Stored data:
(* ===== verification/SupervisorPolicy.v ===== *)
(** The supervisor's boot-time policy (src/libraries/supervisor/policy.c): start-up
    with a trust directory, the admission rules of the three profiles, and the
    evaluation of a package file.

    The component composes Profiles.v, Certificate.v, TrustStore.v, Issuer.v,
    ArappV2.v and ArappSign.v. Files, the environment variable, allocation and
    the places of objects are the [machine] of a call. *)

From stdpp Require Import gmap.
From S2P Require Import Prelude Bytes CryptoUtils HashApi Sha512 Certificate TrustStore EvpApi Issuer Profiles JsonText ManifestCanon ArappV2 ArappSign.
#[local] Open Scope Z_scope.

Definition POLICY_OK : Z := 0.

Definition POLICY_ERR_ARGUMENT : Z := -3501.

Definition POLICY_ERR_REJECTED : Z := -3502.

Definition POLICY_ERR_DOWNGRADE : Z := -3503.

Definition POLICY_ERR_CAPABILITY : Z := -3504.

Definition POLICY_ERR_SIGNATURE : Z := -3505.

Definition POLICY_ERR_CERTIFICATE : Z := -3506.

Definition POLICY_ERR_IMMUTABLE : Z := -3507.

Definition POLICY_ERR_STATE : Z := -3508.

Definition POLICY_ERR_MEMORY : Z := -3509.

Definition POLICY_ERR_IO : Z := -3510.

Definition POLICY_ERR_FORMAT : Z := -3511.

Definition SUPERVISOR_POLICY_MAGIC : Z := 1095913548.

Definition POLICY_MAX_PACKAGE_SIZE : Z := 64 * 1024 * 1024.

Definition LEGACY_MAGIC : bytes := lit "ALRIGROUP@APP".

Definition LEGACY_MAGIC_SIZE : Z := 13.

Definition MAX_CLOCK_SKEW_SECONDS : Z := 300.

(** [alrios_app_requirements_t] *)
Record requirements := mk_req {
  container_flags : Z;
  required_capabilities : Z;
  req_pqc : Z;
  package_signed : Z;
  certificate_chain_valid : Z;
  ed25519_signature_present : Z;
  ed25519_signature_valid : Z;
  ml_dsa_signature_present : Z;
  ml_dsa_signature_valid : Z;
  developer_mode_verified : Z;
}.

---

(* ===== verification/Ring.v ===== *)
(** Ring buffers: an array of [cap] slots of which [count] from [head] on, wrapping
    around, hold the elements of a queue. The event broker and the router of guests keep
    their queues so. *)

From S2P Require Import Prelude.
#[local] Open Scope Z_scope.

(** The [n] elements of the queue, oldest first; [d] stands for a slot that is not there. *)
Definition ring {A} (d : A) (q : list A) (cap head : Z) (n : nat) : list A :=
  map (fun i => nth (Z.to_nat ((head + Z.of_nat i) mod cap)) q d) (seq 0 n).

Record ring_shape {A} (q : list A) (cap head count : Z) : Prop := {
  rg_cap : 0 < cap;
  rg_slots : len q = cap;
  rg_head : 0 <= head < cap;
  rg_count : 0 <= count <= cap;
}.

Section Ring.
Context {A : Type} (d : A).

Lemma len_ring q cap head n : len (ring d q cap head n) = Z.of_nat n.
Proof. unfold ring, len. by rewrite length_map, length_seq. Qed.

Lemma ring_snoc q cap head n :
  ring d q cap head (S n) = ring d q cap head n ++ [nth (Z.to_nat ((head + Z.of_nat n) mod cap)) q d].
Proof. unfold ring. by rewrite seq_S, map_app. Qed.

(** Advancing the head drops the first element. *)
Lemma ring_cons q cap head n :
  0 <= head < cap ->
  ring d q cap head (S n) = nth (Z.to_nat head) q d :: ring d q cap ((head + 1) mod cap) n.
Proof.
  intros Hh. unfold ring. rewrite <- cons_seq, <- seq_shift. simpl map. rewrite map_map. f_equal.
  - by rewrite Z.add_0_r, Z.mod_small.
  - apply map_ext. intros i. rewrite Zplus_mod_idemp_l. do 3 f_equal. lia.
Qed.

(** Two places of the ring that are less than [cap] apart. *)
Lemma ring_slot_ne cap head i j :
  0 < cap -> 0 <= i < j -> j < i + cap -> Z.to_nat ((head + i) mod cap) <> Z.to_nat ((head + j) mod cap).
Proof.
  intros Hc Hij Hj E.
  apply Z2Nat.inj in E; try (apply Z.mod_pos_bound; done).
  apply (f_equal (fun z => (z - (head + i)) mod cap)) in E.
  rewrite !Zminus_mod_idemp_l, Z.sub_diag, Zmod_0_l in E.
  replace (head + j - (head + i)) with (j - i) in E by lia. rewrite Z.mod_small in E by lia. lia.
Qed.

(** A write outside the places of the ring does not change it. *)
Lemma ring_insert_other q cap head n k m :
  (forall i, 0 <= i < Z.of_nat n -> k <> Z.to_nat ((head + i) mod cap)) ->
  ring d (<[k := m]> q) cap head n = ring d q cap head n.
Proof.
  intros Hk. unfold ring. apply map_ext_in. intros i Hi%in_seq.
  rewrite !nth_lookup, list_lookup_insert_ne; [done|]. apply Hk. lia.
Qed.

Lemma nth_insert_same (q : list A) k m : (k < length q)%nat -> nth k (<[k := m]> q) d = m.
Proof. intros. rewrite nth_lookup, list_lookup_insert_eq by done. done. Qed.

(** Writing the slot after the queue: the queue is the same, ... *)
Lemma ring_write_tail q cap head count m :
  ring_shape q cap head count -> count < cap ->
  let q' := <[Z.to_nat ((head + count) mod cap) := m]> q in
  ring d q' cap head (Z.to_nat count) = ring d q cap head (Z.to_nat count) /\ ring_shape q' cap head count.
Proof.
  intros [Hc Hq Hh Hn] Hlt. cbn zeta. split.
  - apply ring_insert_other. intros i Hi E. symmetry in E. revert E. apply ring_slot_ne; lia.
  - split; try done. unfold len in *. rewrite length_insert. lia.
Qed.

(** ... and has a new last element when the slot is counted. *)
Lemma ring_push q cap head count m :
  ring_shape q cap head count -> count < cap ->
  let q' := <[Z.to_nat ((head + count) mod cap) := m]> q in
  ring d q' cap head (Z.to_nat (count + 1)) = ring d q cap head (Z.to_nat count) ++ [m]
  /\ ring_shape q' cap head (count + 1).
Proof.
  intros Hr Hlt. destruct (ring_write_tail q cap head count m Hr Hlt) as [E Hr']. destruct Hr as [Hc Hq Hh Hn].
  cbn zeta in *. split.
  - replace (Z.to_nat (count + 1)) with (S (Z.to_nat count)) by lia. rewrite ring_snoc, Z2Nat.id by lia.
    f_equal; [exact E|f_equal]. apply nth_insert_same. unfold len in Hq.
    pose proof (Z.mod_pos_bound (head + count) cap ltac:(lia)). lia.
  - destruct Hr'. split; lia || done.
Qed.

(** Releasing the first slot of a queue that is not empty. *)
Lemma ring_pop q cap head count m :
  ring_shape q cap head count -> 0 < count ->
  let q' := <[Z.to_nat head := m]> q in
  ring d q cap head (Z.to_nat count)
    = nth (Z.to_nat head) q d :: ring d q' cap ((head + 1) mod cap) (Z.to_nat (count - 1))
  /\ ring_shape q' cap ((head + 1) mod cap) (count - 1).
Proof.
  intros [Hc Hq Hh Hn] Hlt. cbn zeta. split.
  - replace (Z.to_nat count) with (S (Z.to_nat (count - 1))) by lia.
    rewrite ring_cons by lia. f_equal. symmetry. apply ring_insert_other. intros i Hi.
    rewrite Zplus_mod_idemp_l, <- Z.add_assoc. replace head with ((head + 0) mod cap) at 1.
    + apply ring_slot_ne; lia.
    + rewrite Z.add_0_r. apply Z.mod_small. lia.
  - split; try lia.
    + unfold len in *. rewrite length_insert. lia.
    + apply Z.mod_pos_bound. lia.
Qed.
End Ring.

> **WORK ITEM**: The expected answer is an exact copy of the lines above, beginning at the line with "Lemma ring_insert_other q" and ending at the line with "cbn zeta in *. split.", with both ends in.

> **FINISHED TASK**:
Lemma ring_insert_other q cap head n k m :
  (forall i, 0 <= i < Z.of_nat n -> k <> Z.to_nat ((head + i) mod cap)) ->
  ring d (<[k := m]> q) cap head n = ring d q cap head n.
Proof.
  intros Hk. unfold ring. apply map_ext_in. intros i Hi%in_seq.
  rewrite !nth_lookup, list_lookup_insert_ne; [done|]. apply Hk. lia.
Qed.

Lemma nth_insert_same (q : list A) k m : (k < length q)%nat -> nth k (<[k := m]> q) d = m.
Proof. intros. rewrite nth_lookup, list_lookup_insert_eq by done. done. Qed.

(** Writing the slot after the queue: the queue is the same, ... *)
Lemma ring_write_tail q cap head count m :
  ring_shape q cap head count -> count < cap ->
  let q' := <[Z.to_nat ((head + count) mod cap) := m]> q in
  ring d q' cap head (Z.to_nat count) = ring d q cap head (Z.to_nat count) /\ ring_shape q' cap head count.
Proof.
  intros [Hc Hq Hh Hn] Hlt. cbn zeta. split.
  - apply ring_insert_other. intros i Hi E. symmetry in E. revert E. apply ring_slot_ne; lia.
  - split; try done. unfold len in *. rewrite length_insert. lia.
Qed.

(** ... and has a new last element when the slot is counted. *)
Lemma ring_push q cap head count m :
  ring_shape q cap head count -> count < cap ->
  let q' := <[Z.to_nat ((head + count) mod cap) := m]> q in
  ring d q' cap head (Z.to_nat (count + 1)) = ring d q cap head (Z.to_nat count) ++ [m]
  /\ ring_shape q' cap head (count + 1).
Proof.
  intros Hr Hlt. destruct (ring_write_tail q cap head count m Hr Hlt) as [E Hr']. destruct Hr as [Hc Hq Hh Hn].
  cbn zeta in *. split.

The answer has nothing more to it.